[Records from a dataset]
►

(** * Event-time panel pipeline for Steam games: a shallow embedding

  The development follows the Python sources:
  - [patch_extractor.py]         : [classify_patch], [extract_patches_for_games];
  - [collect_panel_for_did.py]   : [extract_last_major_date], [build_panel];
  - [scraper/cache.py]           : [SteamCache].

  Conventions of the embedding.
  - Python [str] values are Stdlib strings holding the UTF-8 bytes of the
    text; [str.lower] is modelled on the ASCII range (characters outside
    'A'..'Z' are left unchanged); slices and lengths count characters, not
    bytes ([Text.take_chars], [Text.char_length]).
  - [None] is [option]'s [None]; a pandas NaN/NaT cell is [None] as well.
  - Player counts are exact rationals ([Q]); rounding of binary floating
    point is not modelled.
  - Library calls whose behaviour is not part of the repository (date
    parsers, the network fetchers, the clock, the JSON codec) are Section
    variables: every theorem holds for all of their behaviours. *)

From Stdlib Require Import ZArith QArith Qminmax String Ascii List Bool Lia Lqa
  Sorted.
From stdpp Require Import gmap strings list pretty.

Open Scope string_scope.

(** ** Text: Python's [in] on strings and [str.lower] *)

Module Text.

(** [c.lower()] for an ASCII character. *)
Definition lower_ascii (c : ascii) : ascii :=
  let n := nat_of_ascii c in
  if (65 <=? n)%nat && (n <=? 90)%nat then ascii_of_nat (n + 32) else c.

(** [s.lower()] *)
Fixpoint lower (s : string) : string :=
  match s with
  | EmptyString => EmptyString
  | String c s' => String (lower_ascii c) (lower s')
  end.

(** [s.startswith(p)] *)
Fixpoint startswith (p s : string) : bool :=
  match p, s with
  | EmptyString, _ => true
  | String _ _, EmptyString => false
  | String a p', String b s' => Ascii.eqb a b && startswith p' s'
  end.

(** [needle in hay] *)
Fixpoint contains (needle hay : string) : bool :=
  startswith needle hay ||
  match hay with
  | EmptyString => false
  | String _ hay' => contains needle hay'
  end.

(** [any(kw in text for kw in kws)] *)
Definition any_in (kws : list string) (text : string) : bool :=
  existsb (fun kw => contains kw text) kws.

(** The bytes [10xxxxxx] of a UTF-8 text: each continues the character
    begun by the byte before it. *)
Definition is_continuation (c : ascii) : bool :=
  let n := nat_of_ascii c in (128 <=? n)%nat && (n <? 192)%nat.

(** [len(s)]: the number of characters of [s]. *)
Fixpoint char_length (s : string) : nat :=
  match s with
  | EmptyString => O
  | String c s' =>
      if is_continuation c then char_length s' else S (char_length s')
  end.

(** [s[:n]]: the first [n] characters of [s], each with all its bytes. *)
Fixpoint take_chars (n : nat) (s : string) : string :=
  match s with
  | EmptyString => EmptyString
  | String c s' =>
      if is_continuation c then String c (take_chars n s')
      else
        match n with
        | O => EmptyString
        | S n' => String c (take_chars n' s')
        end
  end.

◄
►

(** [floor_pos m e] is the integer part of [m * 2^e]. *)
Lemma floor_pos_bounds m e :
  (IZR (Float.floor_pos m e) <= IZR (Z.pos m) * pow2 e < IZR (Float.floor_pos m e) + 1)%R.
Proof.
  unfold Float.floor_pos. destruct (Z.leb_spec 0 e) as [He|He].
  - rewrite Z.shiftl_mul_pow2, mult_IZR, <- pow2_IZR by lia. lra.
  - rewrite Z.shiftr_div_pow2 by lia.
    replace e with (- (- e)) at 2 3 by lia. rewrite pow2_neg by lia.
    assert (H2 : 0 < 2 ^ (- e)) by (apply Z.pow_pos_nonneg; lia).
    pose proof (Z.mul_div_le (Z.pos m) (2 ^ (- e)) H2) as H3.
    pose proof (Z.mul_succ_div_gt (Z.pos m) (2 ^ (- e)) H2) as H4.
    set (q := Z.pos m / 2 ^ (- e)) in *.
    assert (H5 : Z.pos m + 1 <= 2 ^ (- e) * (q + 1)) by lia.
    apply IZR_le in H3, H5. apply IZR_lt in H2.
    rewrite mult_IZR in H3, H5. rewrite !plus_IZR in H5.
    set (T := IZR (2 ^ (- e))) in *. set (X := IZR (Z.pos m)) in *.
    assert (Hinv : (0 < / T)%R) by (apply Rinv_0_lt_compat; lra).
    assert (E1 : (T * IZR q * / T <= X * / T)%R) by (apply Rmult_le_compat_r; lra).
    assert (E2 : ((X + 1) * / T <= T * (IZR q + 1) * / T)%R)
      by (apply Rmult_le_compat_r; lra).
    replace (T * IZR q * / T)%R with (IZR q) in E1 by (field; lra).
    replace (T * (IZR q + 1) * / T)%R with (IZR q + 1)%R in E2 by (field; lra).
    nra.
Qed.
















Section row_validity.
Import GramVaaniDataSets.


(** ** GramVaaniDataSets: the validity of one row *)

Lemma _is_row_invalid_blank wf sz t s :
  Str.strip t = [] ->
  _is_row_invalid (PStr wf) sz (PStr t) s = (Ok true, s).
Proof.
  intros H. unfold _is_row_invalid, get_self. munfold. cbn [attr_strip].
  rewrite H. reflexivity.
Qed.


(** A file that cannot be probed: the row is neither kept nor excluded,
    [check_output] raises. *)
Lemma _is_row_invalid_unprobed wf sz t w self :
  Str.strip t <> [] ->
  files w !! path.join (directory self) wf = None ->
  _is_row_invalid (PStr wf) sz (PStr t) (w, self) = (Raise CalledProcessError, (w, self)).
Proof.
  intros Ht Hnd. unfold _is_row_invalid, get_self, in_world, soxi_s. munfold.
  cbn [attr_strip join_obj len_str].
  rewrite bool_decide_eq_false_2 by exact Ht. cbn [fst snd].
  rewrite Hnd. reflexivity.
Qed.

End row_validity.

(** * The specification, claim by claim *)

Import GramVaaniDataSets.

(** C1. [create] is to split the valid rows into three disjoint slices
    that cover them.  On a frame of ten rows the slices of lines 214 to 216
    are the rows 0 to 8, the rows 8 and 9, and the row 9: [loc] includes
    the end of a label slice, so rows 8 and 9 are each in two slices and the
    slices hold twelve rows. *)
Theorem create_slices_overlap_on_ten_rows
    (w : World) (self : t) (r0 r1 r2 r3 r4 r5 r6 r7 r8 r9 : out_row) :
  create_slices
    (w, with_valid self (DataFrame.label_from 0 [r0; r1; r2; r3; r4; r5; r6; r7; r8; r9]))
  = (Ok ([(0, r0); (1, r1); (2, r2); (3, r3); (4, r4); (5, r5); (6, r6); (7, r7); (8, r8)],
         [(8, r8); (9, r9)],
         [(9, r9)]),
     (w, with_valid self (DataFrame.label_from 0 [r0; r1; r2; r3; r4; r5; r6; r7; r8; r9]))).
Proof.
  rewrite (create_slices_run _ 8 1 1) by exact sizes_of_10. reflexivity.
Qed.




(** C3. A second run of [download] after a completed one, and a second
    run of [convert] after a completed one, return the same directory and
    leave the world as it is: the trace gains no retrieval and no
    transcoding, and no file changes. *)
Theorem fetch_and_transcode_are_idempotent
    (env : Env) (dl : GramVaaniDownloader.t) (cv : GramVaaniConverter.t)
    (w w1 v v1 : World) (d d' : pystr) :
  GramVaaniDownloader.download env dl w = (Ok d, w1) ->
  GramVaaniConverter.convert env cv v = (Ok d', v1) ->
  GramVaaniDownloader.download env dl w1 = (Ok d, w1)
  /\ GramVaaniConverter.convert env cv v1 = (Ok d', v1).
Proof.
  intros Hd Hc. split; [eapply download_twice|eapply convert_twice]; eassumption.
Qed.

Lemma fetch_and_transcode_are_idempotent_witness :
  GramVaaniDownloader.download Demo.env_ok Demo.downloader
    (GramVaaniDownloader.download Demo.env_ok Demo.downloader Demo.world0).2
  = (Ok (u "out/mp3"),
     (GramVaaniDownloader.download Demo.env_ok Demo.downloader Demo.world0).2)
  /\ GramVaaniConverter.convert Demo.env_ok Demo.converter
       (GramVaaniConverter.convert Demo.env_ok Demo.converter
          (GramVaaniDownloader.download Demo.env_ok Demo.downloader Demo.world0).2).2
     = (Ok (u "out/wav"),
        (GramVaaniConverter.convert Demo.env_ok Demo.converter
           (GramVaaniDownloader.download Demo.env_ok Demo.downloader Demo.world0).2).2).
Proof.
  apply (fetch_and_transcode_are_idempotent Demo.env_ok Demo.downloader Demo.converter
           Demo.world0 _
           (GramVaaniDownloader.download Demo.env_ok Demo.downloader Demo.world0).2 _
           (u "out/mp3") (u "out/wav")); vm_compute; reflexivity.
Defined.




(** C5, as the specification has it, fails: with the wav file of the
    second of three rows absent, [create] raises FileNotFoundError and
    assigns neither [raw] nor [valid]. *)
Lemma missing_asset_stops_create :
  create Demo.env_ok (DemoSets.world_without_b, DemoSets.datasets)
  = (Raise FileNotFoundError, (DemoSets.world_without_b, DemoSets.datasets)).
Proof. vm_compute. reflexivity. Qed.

◄

▸ **PROBLEM TO WORK ON**
If the string "pose" is in a line of the entries, pick that line out.

▸ **WRITTEN RESPONSE**
    pose proof (Z.mul_div_le (Z.pos m) (2 ^ (- e)) H2) as H3.
    pose proof (Z.mul_succ_div_gt (Z.pos m) (2 ^ (- e)) H2) as H4.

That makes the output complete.